Stack-allocating wrapped C++ objects

In CxxWrap.jl, each C++ type has an associated type of the form:

type WrappedCxxType
  ptr::Ptr{Void} # Pointer to the C++ object
end

The reason for this is that the C++ object may be created using a constructor called from Julia, so it needs a finalizer associated with it. Unfortunately, this also means the wrapper is heap-allocated, even when it is returned for an already existing object and no finalizer is needed. So for performance reasons, I really want to make this an immutable, but then I see no way to delete an allocated object when needed (apart from manually calling a function). The performance problem comes up running a sparse matrix assembly loop for example, where the Julia loop is twice as slow as the C++ loop because of these allocations.

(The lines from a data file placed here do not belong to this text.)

(** A system with the device of the loop control, for examples. *)
Definition static_system : System := {|
  world := list (bytes * Z * Z);
  sys_properties := [];
  sys_read_file := fun p w => (None, w);
  sys_readlink := fun p w => (None, w);
  sys_lstat := fun p w => (None, w);
  sys_stat := fun p w => (None, w);
  sys_readdir := fun p w => (None, w);
  sys_create := fun p w => (0, w);
  sys_chmod := fun p m w => (0, w ++ [(p, m, 0)]);
  sys_write := fun p s w => (0, w);
  sys_mkdir := fun p m w => (EEXIST, w);
  sys_rename := fun p q w => (0, w);
  sys_unlink := fun p w => (0, w)
|}.
Definition static_calls : Nodes (SY := static_system) :=
  @Build_Nodes static_system (fun p w => (None, w)) (fun t p w => (0, w)) (fun p w => (0, w))
    (fun p u g (w : list (bytes * Z * Z)) => (0, w ++ [(p, u, g)])) (fun p n w => (Datatypes.tt, w)) (fun w => (0, w)).
Definition static_stats : StaticNodes (SY := static_system) :=
  @Build_StaticNodes static_system (fun p w => (if bool_decide (p = "/dev/loop-control") then Some (mk_node_stat 0x2180 0xAED 0 0) else None, w)).
Definition quoted (s : bytes) : bytes := dquote :: s ++ [dquote].
(** A rule for an owner, and one for a static node with a group. *)
Definition static_file : bytes :=
  "KERNEL==" ++ quoted "a" ++ ", OWNER=" ++ quoted "7" ++ ", OPTIONS+=" ++ quoted "static_node=fuse" ++ [newline] ++
  "KERNEL==" ++ quoted "b" ++ ", GROUP=" ++ quoted "6" ++ ", OPTIONS+=" ++ quoted "static_node=loop-control" ++ [newline].
Definition static_rules_of : @rules Strbuf.strbuf :=
  u_rules (rules_load (fun _ => true) (fun _ => None) (fun _ => true) (fun _ => None) walk_start [(("a.rules" : bytes), Some static_file)]).
#[local] Abbreviation run := (@udev_rules_apply_static_dev_perms Strbuf.strbuf _ static_system static_calls static_stats).
Lemma static_perms_exact_witness :
  run static_rules_of [] =
    (e ← @apply_static Strbuf.strbuf _ static_system static_calls static_stats static_rules_of; mret (Finished e)) [].
Proof.
  apply (@static_perms_exact Strbuf.strbuf _ static_system static_calls static_stats (fun _ => true) (fun _ => None)
    (fun _ => true) (fun _ => None) walk_start [(("a.rules" : bytes), Some static_file)] []); [by repeat constructor|vm_compute; auto].
Defined.
(** The mode is chosen, and the owner stays. *)
Example static_run : run static_rules_of [] = (Finished 0, [(("/dev/loop-control" : bytes), 0x1B0, 0); (("/dev/loop-control" : bytes), 0, 6)]).
Proof. vm_compute. reflexivity. Qed.
End RuleStatic.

To alleviate this, I was thinking of the following construct:

# Used as the constructor return type
type AllocatedWrappedCxxType
  ptr::Ptr{Void} # Pointer to the C++ object
end

# Used as existing pointer and reference return type
immutable WrappedCxxTypeRef
  ptr::Ptr{Void} # Pointer to the C++ object
end

In addition to that, there would be a convert function to convert between both types and function signatures would take the union of these types as arguments. I’m hesitating to implement this, because it feels a bit complicated and I want to make sure I’m not missing a more obvious solution.

Also, what’s the progress on this:
https://github.com/JuliaLang/julia/pull/12205

Seems like it would be the perfect solution here.

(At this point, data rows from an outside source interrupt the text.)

(** ** The arguments of a command *)

Definition args_of (c : command) : list bytes :=
  match c with
  | Set_log_level i => ["-l" : bytes; fmt 10 i]
  | Stop_exec_queue => ["-s" : bytes]
  | Start_exec_queue => ["-S" : bytes]
  | Reload => ["-R" : bytes]
  | Set_env key => ["-p" : bytes; key]
  | Set_children_max n => ["-m" : bytes; fmt 10 n]
  | Ping => []
  | Exit => ["-e" : bytes]
  end.
(** The commands that can be given, and their messages. *)
Definition can_be_given (c : command) : Prop :=
  match c with
  | Set_log_level i => 0 <= i < 2 ^ 31
  | Set_children_max n => 1 <= n < 2 ^ 31
  | Set_env key => cstr key /\ "="%char ∈ key
  | Ping => False
  | _ => True
  end.
Definition message (c : command) : bytes := let '(t, i, b) := send_args c in wire_bytes (ctrl_msg_wire VERSION t i b).

(** A number without a leading zero is read as it was printed. *)
Lemma strtoul_prefix_fmt n : 1 <= n < 2 ^ 64 -> strtoul_prefix 0 (fmt 10 n) = (n, []).
Proof using.
  intros Hn. pose proof (strto_digits_fmt 10 n [] ltac:(lia) ltac:(lia) ltac:(done)) as Hd. rewrite app_nil_r in Hd.
  destruct (fmt_head 10 n) as (c & rest & E & H0); [lia|lia|]. rewrite E in *.
  assert (isspace c = false /\ (c ==c "-") = false /\ (c ==c "+") = false) as (H1 & H2 & H3).
  { pose proof (fmt_Forall (fun c => isspace c = false /\ (c ==c "-") = false /\ (c ==c "+") = false) 10 n ltac:(lia)) as Hf. rewrite E in Hf.
    refine (Forall_inv (Hf _)). intros d Hdr.
    pose proof (digit_check (fun c => negb (isspace c) && negb (c ==c "-") && negb (c ==c "+")) eq_refl d Hdr) as Hc.
    simpl in Hc. by destruct (isspace _), (_ ==c "-"), (_ ==c "+"). }
  assert ((c ==c "0") = false) as H4 by (by apply Ascii.eqb_neq).
  unfold strtoul_prefix, strto_prefix. cbn [skip_space]. rewrite H1, H2, H3, H4. cbv zeta. change (0 =? 0) with true. cbv iota.
  rewrite Hd. rewrite (proj2 (Nat.eqb_neq _ _)) by done. by rewrite (proj2 (Z.leb_gt _ _)) by lia.
Qed.
Lemma util_log_priority_fmt i : 0 <= i < 2 ^ 31 -> util_log_priority (fmt 10 i) = i.
Proof using.
  intros Hi. unfold util_log_priority, strtol. rewrite <- (app_nil_r (fmt 10 i)), strto_fmt by (try done; lia). cbn.
  rewrite Z.min_l by lia. unfold swrap. rewrite Z.mod_small by lia. lia.
Qed.
Lemma strchr_in c s : c ∈ s -> strchr s c <> None.
Proof using.
  induction s as [|x s IH]; intros H; [by apply not_elem_of_nil in H|]. simpl. destruct (eqbP x c) as [->|Hn]; [done|].
  apply IH. by apply elem_of_cons in H as [->|H].
Qed.

Lemma send_message c s polls :
  socket (commands s) (timeout s) = (None, None, polls) -> poll_loop polls = Some 0 ->
  send_command c s = Some (mk_control (timeout s) 0 true (S (commands s)) (sent s ++ [message c])).
Proof.
  intros Hs Hp. unfold send_command, udev_ctrl_send, ctrl_send, message. rewrite Hs. destruct (send_args c) as [[t i] b].
  destruct (connected s); rewrite Hp; done.
Qed.
(** The option of a command, as getopt finds it. *)
Definition option_of (c : command) : found :=
  match args_of c with
  | [o; a] => (nth 1 o nul, Some a)
  | [o] => (nth 1 o nul, None)
  | _ => ("?"%char, None)
  end.
Lemma getopt_commands cs : Forall can_be_given cs -> getopt_long "el:sSRp:m:h" control_options (cs ≫= args_of) = (option_of <$> cs, []).
Proof using.
  induction 1 as [|c cs Hc _ IH]; [done|]. rewrite bind_cons, fmap_cons.
  destruct c; try done; cbn [args_of app]; 
    match goal with |- getopt_long _ _ (?o :: _) = _ =>
      let c := eval vm_compute in (nth 1 o nul) in first [rewrite (getopt_flag _ _ c) by done|rewrite (getopt_arg _ _ c) by done]
    end; by rewrite IH.
Qed.
Lemma control_option_command c s polls :
  can_be_given c -> socket (commands s) (timeout s) = (None, None, polls) -> poll_loop polls = Some 0 ->
  control_option s (option_of c) = Some (inl (mk_control (timeout s) 0 true (S (commands s)) (sent s ++ [message c]))).
Proof.
  intros Hc Hs Hp. unfold control_option. destruct c; try done; cbn -[send_command message strtoul_prefix util_log_priority strchr fmt].
  - rewrite util_log_priority_fmt by done. rewrite (proj2 (Z.ltb_ge _ _)) by (simpl in Hc; lia). by erewrite send_message.
  - by erewrite send_message.
  - by erewrite send_message.
  - by erewrite send_message.
  - destruct Hc as [_ Hin]. destruct (strchr key "=") eqn:E; [|by destruct (strchr_in _ _ Hin)]. by erewrite send_message.
  - assert (s32 count = count) as Hw by (simpl in Hc; unfold swrap; rewrite Z.mod_small by lia; lia).
    rewrite strtoul_prefix_fmt by (simpl in Hc; lia). rewrite bool_decide_true by done. cbn [negb orb]. rewrite Hw.
    rewrite (proj2 (Z.ltb_ge _ _)) by (simpl in Hc; lia). by erewrite send_message.
  - by erewrite send_message.
Qed.

(** The messages, one after the other, in the daemon. *)
Definition deliver (s : option server) (m : bytes) : option server := s ← s; handle_msg (wire_of m) s.

(** C6: from the command line to the daemon: for every sequence of commands
    given to udevadm control, each is found again by getopt and its parser, the
    messages are sent in this order, the exit status is 0 when all were
    answered, and the daemon that gets these messages does exactly what the
    commands say, one after the other. *)
Theorem control_round_trip cs s :
  Forall can_be_given cs -> (forall n t, exists polls, socket n t = (None, None, polls) /\ poll_loop polls = Some 0) -> cs <> [] ->
  exists ms, adm_control true true (cs ≫= args_of) = Some (0, ms) /\ length ms = length cs /\
    foldl deliver (Some s) ms = Some (foldl (fun s c => command_effect c s) s cs).
Proof.
  intros Hc Hs Hne. exists (message <$> cs). unfold adm_control. rewrite getopt_commands by done. cbn [negb fst]. split; [|split].
  - assert (forall st, control_option_loop st (option_of <$> cs) =
      Some (mk_control (timeout st) (match cs with [] => rc st | _ => 0 end) (match cs with [] => connected st | _ => true end)
              (commands st + length cs) (sent st ++ (message <$> cs)))) as H.
    { clear Hne. induction Hc as [|c cs Hc _ IH]; intros st.
      - simpl. rewrite Nat.add_0_r, app_nil_r. by destruct st.
      - rewrite !fmap_cons. cbn [control_option_loop]. destruct (Hs (commands st) (timeout st)) as (polls & H1 & H2).
        rewrite (control_option_command c st polls) by done. cbn [mbind option_bind]. rewrite IH. simpl.
        rewrite <- app_assoc, Nat.add_succ_r. by destruct cs. }
    rewrite H. simpl. by destruct cs.
  - apply length_fmap.
  - clear Hne Hs. revert s. induction Hc as [|c cs Hc _ IH]; intros s; [done|]. rewrite fmap_cons. cbn [foldl]. unfold deliver at 2.
    cbn [mbind option_bind]. assert (command_ok c) as Hok.
    { destruct c; simpl in *; unfold int_ok; try done; try lia. by destruct Hc. }
    pose proof (handle_command VERSION c s Hok) as Hh. unfold message. destruct (send_args c) as [[t i] b]. destruct Hh as [-> _]. apply IH.
Qed.
End control.
Lemma control_round_trip_witness :
  let s := mk_server (Udevd.mk_daemon [] [] 0 8 false false false 0 []) (Context.mk_udev [] 6) 6 in
  let cs := [Set_children_max 12; Set_env "A=b"; Stop_exec_queue] in
  cs ≫= args_of = ["-m" : bytes; "12" : bytes; "-p" : bytes; "A=b" : bytes; "-s" : bytes] /\
  exists ms, adm_control "214.4" (fun _ _ => (None, None, [Poll_ready false])) true true (cs ≫= args_of) = Some (0, ms) /\
    foldl deliver (Some s) ms = Some (foldl (fun s c => command_effect c s) s cs).
Proof.
  intros s cs. split; [by vm_compute|].
  destruct (control_round_trip "214.4" (fun _ _ => (None, None, [Poll_ready false])) cs s) as (ms & H1 & _ & H2).
  - repeat constructor; try done.
  - intros _ _. by exists [Poll_ready false].
  - done.
  - exists ms. split; [exact H1|exact H2].
Defined.
(** The option that sets the time has no short name, and a command behind it
    waits that long. *)
Example timeout_used : adm_control "214.4" (fun _ t => (None, None, [if t =? 3 then Poll_timeout else Poll_ready false])) true true
  ["--timeout=3" : bytes; "--reload" : bytes] = Some (2, [message "214.4" Reload]).
Proof. by vm_compute. Qed.
End ControlCmd.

You can certainly do this. It’ll just segfault if you don’t manage memory correctly since it won’t do that automatically anymore.

The stack allocation PR won’t handle this case.

This is somewhat off-topic, but I don’t think you can reasonably rely on the finalizer to delete the object. In my experience these objects tend to live in memory for a lot longer than you expect because the Julia GC doesn’t know how large they are.

Therefore I think you should prefer manually managing the memory or avoiding using Ptr{Void} as a field type. In my case I was able to do the latter, but I think I pay for it by doing extra copies when moving data between Julia and C++.